Exercise aim: Using the entries that follow, write out the line containing "Lemma number_inj a", the line containing "Definition read_date (s", and every line between them, exactly and nothing else.

────────────────

Lemma month_of_spec y k : 0 ≤ k < 365 + leap y →
  1 ≤ month_of y k ≤ 12 ∧ before_month y (month_of y k) ≤ k < before_month y (month_of y k + 1).
Proof.
  intros Hk. unfold month_of. pose proof (leap_cases y) as Hl.
  repeat match goal with |- context [decide (k < before_month y ?m)] => destruct (decide (k < before_month y m)) end;
    (split; [lia|]); (split; [|done || (unfold before_month; simpl; lia)]); try lia; unfold before_month; simpl; lia.
Qed.

Lemma of_number_spec n : proper (of_number n) ∧ number (of_number n) = n.
Proof.
  unfold of_number. set (k := n - 6). set (y := year_of k). pose proof (year_of_spec k) as Hy. fold y in Hy.
  rewrite before_year_succ in Hy. destruct (month_of_spec y (k - before_year y)) as [Hm Hk]; [lia|].
  set (m := month_of y (k - before_year y)) in *. rewrite before_month_succ in Hk by done.
  unfold proper, number. cbn [year month day]. unfold k in *. lia.
Qed.

Lemma before_month_mono y m m' : 1 ≤ m → m ≤ m' → m' ≤ 13 → before_month y m ≤ before_month y m'.
Proof.
  intros H1 H2 H3. pose proof (leap_cases y). unfold before_month. repeat case_decide; lia.
Qed.

Lemma proper_day_of_year d : proper d → 0 ≤ before_month (year d) (month d) + day d - 1 < 365 + leap (year d).
Proof.
  intros [Hm Hd]. pose proof (before_month_succ (year d) (month d) Hm) as Hs.
  pose proof (before_month_mono (year d) (month d + 1) 13) as H13. pose proof (before_month_mono (year d) 1 (month d)) as H1.
  change (before_month (year d) 13) with (365 + leap (year d)) in H13. change (before_month (year d) 1) with 0 in H1. lia.
Qed.

Lemma number_lt a b : proper a → proper b → a ≺ b → number a < number b.
Proof.
  intros Ha Hb. rewrite Date_lt. pose proof (proper_day_of_year a Ha). pose proof (proper_day_of_year b Hb). unfold number.
  intros [Hy|[Hy [Hm|[Hm Hd]]]].
  - pose proof (before_year_succ (year a)). pose proof (before_year_mono (year a + 1) (year b)). lia.
  - rewrite Hy in *. destruct Ha as [Ham Had], Hb as [Hbm Hbd]. rewrite Hy in *.
    pose proof (before_month_succ (year b) (month a) Ham). pose proof (before_month_mono (year b) (month a + 1) (month b)). lia.
  - rewrite Hy, Hm. lia.
Qed.

Lemma number_lt_iff a b : proper a → proper b → a ≺ b ↔ number a < number b.
Proof.
  intros Ha Hb. split; [by apply number_lt|]. intros Hn. destruct (tlt_total a b) as [?|[->|Hgt]]; [done|lia|].
  apply number_lt in Hgt; [lia|done..].
Qed.
Lemma number_inj a b : proper a → proper b → number a = number b → a = b.
Proof.
  intros Ha Hb Hn. destruct (tlt_total a b) as [Hlt|[?|Hlt]]; [|done|]; apply number_lt in Hlt; try done; lia.
Qed.
Lemma of_number_number d : proper d → of_number (number d) = d.
Proof. intros Hd. destruct (of_number_spec (number d)) as [Hp Hn]. by apply number_inj. Qed.

(** ** The instance *)

Definition DAY : Z := 86400000000000.
Definition epoch : Z := number (mkDate 1970 1 1).
Definition max_date : Date := mkDate 9999 12 31.
Definition min_date : Date := mkDate (-9999) 1 1.
Definition checked (d : Date) : option Date := if decide (in_range d) then Some d else None.
Definition nanos (t : Time) : Z :=
  ((((hour t * 60 + minute t) * 60 + second t) * 1000000000) + nanosecond t) mod DAY.
Definition time_of (ns : Z) : Time :=
  mkTime (ns / 3600000000000) (ns / 60000000000 mod 60) (ns / 1000000000 mod 60) (ns mod 1000000000).
Definition clamp_number (n : Z) : Z := Z.max (number min_date) (Z.min n (number max_date)).

Definition ints (sep : string) (l : list Z) : string := join_with sep (show_int <$> l).
Definition read_ints (sep : ascii) (s : string) : option (list Z) := mapM parse_i32 (split_on sep s).
Definition date_text (d : Date) : string := ints "/" [year d; month d; day d].
Definition read_date_by (sep : ascii) (s : string) : option Date :=
  l ← read_ints sep s; match l with [y; m; d] => Some (mkDate y m d) | _ => None end.
Definition read_date (s : string) : option Date := read_date_by "/" s.
(** Dates are also read with dashes, as keys write them. *)
Definition read_any_date (s : string) : option Date :=
  match read_date s with Some d => Some d | None => read_date_by "-" s end.
Definition civil_text (c : DateTime) : string :=
  String.append (date_text (date c))
    (String "T" (ints ":" [hour (time c); minute (time c); second (time c); nanosecond (time c)])).
(** A date is printed as YYYY-MM-DD where that has room for it. *)
Definition iso_fits (d : Date) : Prop := 0 ≤ year d < 10000 ∧ 0 ≤ month d < 100 ∧ 0 ≤ day d < 100.
#[export] Instance iso_fits_dec d : Decision (iso_fits d).
Proof. unfold iso_fits. apply _. Defined.
Definition iso_text (d : Date) : string := join_with "-" [pad 4 (year d); pad 2 (month d); pad 2 (day d)].
Definition any_date_text (d : Date) : string := if decide (iso_fits d) then iso_text d else date_text d.
Definition read_civil (s : string) : option DateTime :=
  dt ← split_once "T" s; d ← read_date dt.1; l ← read_ints ":" dt.2;
  match l with [h; m; s; n] => Some (mkDateTime d (mkTime h m s n)) | _ => None end.

#[export] Instance gregorian : Jiff := {|
  TimeZone := Z;
  weekday d := number d mod 7;
  days_in_month d := month_length (year d) (month d);
  date_new y m d := checked (mkDate y m d);
  time_new h m s n :=
    if decide (0 ≤ h < 24 ∧ 0 ≤ m < 60 ∧ 0 ≤ s < 60 ∧ 0 ≤ n < 1000000000) then Some (mkTime h m s n) else None;
  first_of_month d := mkDate (year d) (month d) 1;
  tomorrow d := checked (of_number (number d + 1));
  yesterday d := checked (of_number (number d - 1));
  date_max := max_date;
  span_fits u n := bool_decide (Z.abs n ≤ match u with SpanDays => 7304484 | SpanWeeks => 1043497 | SpanMonths => 120000 end);
  checked_add d u n :=
    match u with
    | SpanDays => checked (of_number (number d + n))
    | SpanWeeks => checked (of_number (number d + 7 * n))
    | SpanMonths =>
        let k := 12 * year d + (month d - 1) + n in
        let y := k / 12 in let m := k mod 12 + 1 in
        checked (mkDate y m (Z.min (day d) (month_length y m)))
    end;
  to_timestamp tz dt := Some ((number (date dt) - epoch) * DAY + nanos (time dt) - tz);
  to_civil tz t := mkDateTime (of_number (clamp_number ((t + tz) / DAY + epoch))) (time_of ((t + tz) mod DAY));
  tz_get s :=
    if decide (s = "UTC"%string) then Some 0
    else if decide (s = "Asia/Tokyo"%string) then Some (9 * 60 * 60 * 1000000000) else None;
  utc := 0;
  tz_eqb a b := bool_decide (a = b);
  to_offset tz _ := tz / 1000000000;
  following _ _ _ := [];
  zoned_add_days tz t n := Some (t + n * DAY);
  as_millisecond t := t / 1000000;
  from_millisecond ms := Some (ms * 1000000);
  as_second t := Z.quot t 1000000000;
  from_second s := Some (s * 1000000000);
  timestamp_min := - (2 ^ 63 * 1000000);
  timestamp_max := 2 ^ 63 * 1000000;
  parse_timestamp s := s' ← strip_sign "Z" s; parse_i32 s';
  show_timestamp t := String "Z" (show_int t);
  parse_civil := read_civil;
  show_civil := civil_text;
  parse_date := read_any_date;
  show_date := any_date_text;
|}.

Lemma checked_Some d d' : checked d = Some d' ↔ d' = d ∧ in_range d.
Proof. unfold checked. case_decide; naive_solver. Qed.

Lemma checked_of_number n d' : checked (of_number n) = Some d' ↔ in_range d' ∧ number d' = n.
Proof.
  rewrite checked_Some. destruct (of_number_spec n) as [Hp Hn]. split; [by intros [-> ?]|].
  intros [[Hy Hd'] <-]. by rewrite of_number_number.
Qed.

Lemma in_range_bounds d : in_range d → number min_date ≤ number d ≤ number max_date.
Proof.
  intros [Hy Hp]. pose proof (proper_day_of_year d Hp). pose proof (before_year_mono (-9999) (year d)).
  pose proof (before_year_mono (year d + 1) 10000). pose proof (before_year_succ (year d)).
  change (number min_date) with (before_year (-9999) + 6). change (number max_date) with (before_year 10000 - 1 + 6).
  unfold number. lia.
Qed.

Lemma first_of_month_law d d' n : in_range d → day d = 1 →
  checked_add d SpanMonths n = Some d' ↔ in_range d' ∧ day d' = 1 ∧ 12 * year d' + month d' = 12 * year d + month d + n.
Proof.
  intros Hd Hone. cbn [checked_add gregorian]. rewrite checked_Some, Hone.
  set (k := 12 * year d + (month d - 1) + n). pose proof (Z.mod_pos_bound k 12) as Hm. pose proof (Z.div_mod k 12) as Hk.
  assert (28 ≤ month_length (k / 12) (k mod 12 + 1)) as Hl.
  { unfold month_length. pose proof (leap_cases (k / 12)). repeat case_decide; lia. }
  replace (Z.min 1 _) with 1 by lia. split.
  - intros [-> Hr]. split; [done|]. cbn [year month day]. split; [done|]. lia.
  - intros (Hr & Hday & Heq). assert (d' = mkDate (k / 12) (k mod 12 + 1) 1) as Hd'; [|by subst].
    destruct d' as [y m dd]. cbn [year month day] in *. subst dd. destruct Hr as [_ [Hr _]]. cbn [month] in Hr.
    assert (y = k / 12) as -> by (apply Z.div_unique with (m - 1); lia). f_equal. lia.
Qed.

Lemma between_law n : number min_date ≤ n ≤ number max_date → in_range (of_number n).
Proof.
  destruct (of_number_spec n) as [Hp Hn]. intros Hb. split; [|done]. rewrite <-Hn in Hb.
  pose proof (proper_day_of_year _ Hp) as Hd. revert Hb Hd. generalize (of_number n). intros d Hb Hd.
  change (number min_date) with (before_year (-9999) + 6) in Hb. change (number max_date) with (before_year 10000 - 1 + 6) in Hb.
  unfold number in Hb. pose proof (before_year_succ (year d)). destruct (decide (year d < -9999)).
  { pose proof (before_year_mono (year d + 1) (-9999)). lia. }
  destruct (decide (9999 < year d)); [|lia]. pose proof (before_year_mono 10000 (year d)). lia.
Qed.

Lemma civil_day_law tz t : in_range (date (to_civil tz t)).
Proof.
  apply between_law. unfold clamp_number. assert (number min_date ≤ number max_date) by (vm_compute; done). lia.
Qed.

Lemma placed_law (tz : Z) dt t u :
  to_timestamp (Jiff := gregorian) tz dt = Some t → t < u → in_range (date dt) →
  number (date dt) ≤ number (date (to_civil (Jiff := gregorian) tz u)) + 1.
Proof.
  intros [= <-] Hlt Hr. cbn [to_civil gregorian date]. destruct (of_number_spec (clamp_number ((u + tz) / DAY + epoch))) as [_ ->].
  pose proof (in_range_bounds _ Hr) as Hb.
  assert (0 ≤ nanos (time dt) < DAY) as Hn by (apply Z.mod_pos_bound; done).
  assert (number (date dt) - epoch ≤ (u + tz) / DAY) as Hd.
  { apply Z.div_le_lower_bound; [done|]. rewrite Z.mul_comm. lia. }
  unfold clamp_number. lia.
Qed.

────────────────

Task response:
Lemma number_inj a b : proper a → proper b → number a = number b → a = b.
Proof.
  intros Ha Hb Hn. destruct (tlt_total a b) as [Hlt|[?|Hlt]]; [|done|]; apply number_lt in Hlt; try done; lia.
Qed.
Lemma of_number_number d : proper d → of_number (number d) = d.
Proof. intros Hd. destruct (of_number_spec (number d)) as [Hp Hn]. by apply number_inj. Qed.

(** ** The instance *)

Definition DAY : Z := 86400000000000.
Definition epoch : Z := number (mkDate 1970 1 1).
Definition max_date : Date := mkDate 9999 12 31.
Definition min_date : Date := mkDate (-9999) 1 1.
Definition checked (d : Date) : option Date := if decide (in_range d) then Some d else None.
Definition nanos (t : Time) : Z :=
  ((((hour t * 60 + minute t) * 60 + second t) * 1000000000) + nanosecond t) mod DAY.
Definition time_of (ns : Z) : Time :=
  mkTime (ns / 3600000000000) (ns / 60000000000 mod 60) (ns / 1000000000 mod 60) (ns mod 1000000000).
Definition clamp_number (n : Z) : Z := Z.max (number min_date) (Z.min n (number max_date)).

Definition ints (sep : string) (l : list Z) : string := join_with sep (show_int <$> l).
Definition read_ints (sep : ascii) (s : string) : option (list Z) := mapM parse_i32 (split_on sep s).
Definition date_text (d : Date) : string := ints "/" [year d; month d; day d].
Definition read_date_by (sep : ascii) (s : string) : option Date :=
  l ← read_ints sep s; match l with [y; m; d] => Some (mkDate y m d) | _ => None end.
Definition read_date (s : string) : option Date := read_date_by "/" s.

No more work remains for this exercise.